Stored data entries

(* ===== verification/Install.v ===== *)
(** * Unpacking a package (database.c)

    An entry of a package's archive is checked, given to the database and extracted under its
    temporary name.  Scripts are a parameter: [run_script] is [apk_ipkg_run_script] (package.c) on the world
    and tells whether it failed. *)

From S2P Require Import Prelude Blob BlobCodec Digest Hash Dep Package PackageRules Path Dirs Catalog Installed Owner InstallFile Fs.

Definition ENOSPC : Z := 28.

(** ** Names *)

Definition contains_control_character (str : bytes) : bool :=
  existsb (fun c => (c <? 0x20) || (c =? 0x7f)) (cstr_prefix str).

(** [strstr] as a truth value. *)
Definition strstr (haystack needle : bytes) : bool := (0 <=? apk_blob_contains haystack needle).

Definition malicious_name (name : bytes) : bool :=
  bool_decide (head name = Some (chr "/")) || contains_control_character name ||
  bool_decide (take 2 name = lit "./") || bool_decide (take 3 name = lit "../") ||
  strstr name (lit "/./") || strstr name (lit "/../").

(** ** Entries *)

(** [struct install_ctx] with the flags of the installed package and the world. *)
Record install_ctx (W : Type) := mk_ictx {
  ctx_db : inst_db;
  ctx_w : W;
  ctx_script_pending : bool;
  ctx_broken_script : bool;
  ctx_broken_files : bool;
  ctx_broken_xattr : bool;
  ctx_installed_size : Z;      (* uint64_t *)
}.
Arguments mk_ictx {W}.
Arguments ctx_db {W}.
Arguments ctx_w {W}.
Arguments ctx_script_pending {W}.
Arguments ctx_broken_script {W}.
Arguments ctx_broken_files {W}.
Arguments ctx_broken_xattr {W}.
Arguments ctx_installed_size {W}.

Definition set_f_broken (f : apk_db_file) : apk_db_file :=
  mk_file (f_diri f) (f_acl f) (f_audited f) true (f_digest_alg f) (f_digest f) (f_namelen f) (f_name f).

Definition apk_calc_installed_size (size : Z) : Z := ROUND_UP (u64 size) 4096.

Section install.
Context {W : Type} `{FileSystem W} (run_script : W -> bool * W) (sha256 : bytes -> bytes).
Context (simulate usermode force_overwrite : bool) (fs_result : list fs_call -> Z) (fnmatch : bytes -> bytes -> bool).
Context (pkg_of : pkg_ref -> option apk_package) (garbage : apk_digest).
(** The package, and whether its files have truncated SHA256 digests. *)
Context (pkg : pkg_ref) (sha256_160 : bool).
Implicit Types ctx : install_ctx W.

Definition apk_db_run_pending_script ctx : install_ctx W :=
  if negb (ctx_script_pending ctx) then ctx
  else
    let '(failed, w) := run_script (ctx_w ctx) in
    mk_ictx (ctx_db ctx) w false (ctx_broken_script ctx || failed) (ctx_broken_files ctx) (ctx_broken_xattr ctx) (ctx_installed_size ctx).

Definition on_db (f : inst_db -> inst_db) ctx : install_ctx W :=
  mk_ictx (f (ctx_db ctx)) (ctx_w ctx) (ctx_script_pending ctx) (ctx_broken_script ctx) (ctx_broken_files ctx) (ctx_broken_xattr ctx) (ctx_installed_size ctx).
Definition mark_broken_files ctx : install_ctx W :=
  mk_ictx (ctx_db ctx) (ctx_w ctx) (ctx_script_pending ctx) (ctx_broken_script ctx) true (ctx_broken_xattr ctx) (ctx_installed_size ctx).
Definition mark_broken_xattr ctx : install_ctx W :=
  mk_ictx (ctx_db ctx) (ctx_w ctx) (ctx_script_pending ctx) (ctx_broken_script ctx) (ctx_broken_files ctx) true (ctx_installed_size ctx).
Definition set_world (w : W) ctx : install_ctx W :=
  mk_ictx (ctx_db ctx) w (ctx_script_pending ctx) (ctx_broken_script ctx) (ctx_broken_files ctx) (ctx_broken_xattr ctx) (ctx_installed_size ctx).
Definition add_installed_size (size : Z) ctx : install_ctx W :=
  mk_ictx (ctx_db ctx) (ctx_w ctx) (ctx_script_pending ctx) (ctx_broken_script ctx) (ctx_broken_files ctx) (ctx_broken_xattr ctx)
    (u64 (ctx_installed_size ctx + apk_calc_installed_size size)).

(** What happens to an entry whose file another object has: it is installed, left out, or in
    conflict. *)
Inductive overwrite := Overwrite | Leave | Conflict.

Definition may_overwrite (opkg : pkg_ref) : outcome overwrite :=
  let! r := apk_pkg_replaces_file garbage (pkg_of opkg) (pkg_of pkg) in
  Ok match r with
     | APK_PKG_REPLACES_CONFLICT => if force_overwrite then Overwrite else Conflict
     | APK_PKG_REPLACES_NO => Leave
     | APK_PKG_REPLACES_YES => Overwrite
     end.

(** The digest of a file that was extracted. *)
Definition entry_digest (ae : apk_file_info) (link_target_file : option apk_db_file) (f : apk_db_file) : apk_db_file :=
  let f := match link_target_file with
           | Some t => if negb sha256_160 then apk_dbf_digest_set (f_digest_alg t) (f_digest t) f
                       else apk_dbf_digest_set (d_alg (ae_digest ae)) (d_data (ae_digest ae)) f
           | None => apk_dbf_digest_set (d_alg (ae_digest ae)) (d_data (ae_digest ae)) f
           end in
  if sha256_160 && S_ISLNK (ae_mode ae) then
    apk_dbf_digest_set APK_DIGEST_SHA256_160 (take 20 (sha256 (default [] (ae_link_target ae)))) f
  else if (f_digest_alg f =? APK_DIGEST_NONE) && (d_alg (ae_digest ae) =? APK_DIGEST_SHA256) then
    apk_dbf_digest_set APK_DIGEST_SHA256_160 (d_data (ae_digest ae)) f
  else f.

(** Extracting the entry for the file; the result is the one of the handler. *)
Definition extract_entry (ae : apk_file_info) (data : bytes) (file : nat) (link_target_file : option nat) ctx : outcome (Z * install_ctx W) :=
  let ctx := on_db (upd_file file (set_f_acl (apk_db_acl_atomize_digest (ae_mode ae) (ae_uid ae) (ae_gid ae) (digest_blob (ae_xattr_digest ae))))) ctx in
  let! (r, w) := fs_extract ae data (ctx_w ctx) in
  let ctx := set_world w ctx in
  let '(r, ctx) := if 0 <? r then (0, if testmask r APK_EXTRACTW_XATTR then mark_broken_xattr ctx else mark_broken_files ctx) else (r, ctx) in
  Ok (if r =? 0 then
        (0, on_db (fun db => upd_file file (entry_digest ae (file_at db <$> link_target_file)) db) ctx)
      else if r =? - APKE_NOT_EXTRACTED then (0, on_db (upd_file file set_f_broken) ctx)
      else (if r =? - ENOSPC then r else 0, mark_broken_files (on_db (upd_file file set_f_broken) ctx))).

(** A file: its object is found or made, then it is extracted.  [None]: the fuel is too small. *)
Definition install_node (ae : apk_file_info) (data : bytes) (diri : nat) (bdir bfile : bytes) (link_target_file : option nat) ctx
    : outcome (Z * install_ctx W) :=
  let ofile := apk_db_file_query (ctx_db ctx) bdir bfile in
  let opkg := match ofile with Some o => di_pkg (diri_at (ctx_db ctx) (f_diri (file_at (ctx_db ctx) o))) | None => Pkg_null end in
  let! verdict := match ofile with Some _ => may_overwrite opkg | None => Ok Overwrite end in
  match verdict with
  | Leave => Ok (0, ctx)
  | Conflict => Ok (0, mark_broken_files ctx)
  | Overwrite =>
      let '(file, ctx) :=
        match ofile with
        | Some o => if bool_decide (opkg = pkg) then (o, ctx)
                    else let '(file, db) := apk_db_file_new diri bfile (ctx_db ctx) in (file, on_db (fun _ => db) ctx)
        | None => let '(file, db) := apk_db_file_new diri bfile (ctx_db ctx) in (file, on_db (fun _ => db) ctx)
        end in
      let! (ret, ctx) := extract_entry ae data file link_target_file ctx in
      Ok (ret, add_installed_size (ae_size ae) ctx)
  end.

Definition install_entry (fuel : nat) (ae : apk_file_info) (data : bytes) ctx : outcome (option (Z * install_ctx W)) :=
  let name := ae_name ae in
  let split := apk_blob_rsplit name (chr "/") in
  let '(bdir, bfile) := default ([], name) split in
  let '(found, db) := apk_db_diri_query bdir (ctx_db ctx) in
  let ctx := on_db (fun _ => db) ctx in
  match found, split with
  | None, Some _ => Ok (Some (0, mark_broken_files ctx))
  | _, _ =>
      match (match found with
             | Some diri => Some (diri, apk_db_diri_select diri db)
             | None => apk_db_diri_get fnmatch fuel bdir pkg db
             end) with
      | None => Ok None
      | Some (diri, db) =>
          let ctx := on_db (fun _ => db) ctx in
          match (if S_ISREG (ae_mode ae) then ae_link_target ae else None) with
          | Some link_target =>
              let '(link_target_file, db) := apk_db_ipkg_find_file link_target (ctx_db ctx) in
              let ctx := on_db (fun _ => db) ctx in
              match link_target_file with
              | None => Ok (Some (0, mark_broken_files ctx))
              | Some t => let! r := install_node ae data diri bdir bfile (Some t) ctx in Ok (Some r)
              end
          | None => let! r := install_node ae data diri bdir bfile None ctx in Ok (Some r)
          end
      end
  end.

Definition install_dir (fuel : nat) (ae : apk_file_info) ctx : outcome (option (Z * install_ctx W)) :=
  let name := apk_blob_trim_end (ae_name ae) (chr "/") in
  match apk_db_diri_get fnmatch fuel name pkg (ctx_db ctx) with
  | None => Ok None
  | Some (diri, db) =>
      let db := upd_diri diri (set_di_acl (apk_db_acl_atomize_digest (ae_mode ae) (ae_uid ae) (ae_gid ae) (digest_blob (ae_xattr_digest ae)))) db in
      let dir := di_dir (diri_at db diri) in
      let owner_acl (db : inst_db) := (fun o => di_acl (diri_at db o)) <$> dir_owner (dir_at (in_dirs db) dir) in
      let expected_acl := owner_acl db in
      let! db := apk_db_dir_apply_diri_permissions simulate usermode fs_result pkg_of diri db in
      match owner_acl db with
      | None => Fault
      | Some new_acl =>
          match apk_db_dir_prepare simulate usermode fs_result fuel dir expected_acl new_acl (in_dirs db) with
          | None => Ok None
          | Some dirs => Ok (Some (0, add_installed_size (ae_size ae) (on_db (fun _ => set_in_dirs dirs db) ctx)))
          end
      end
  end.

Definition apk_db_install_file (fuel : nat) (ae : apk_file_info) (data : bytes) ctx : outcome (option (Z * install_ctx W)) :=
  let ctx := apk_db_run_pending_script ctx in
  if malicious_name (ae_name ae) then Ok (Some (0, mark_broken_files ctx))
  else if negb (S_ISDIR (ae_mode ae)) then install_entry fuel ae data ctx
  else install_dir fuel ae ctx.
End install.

WORK INSTRUCTION:
What do the lines above say from the one containing "let '(bdir, bfile)" down to the one containing "Some link_target =>"? Return them exactly, both end lines included, and only them.

SOLUTION FOR THIS EXERCISE:
  let '(bdir, bfile) := default ([], name) split in
  let '(found, db) := apk_db_diri_query bdir (ctx_db ctx) in
  let ctx := on_db (fun _ => db) ctx in
  match found, split with
  | None, Some _ => Ok (Some (0, mark_broken_files ctx))
  | _, _ =>
      match (match found with
             | Some diri => Some (diri, apk_db_diri_select diri db)
             | None => apk_db_diri_get fnmatch fuel bdir pkg db
             end) with
      | None => Ok None
      | Some (diri, db) =>
          let ctx := on_db (fun _ => db) ctx in
          match (if S_ISREG (ae_mode ae) then ae_link_target ae else None) with
          | Some link_target =>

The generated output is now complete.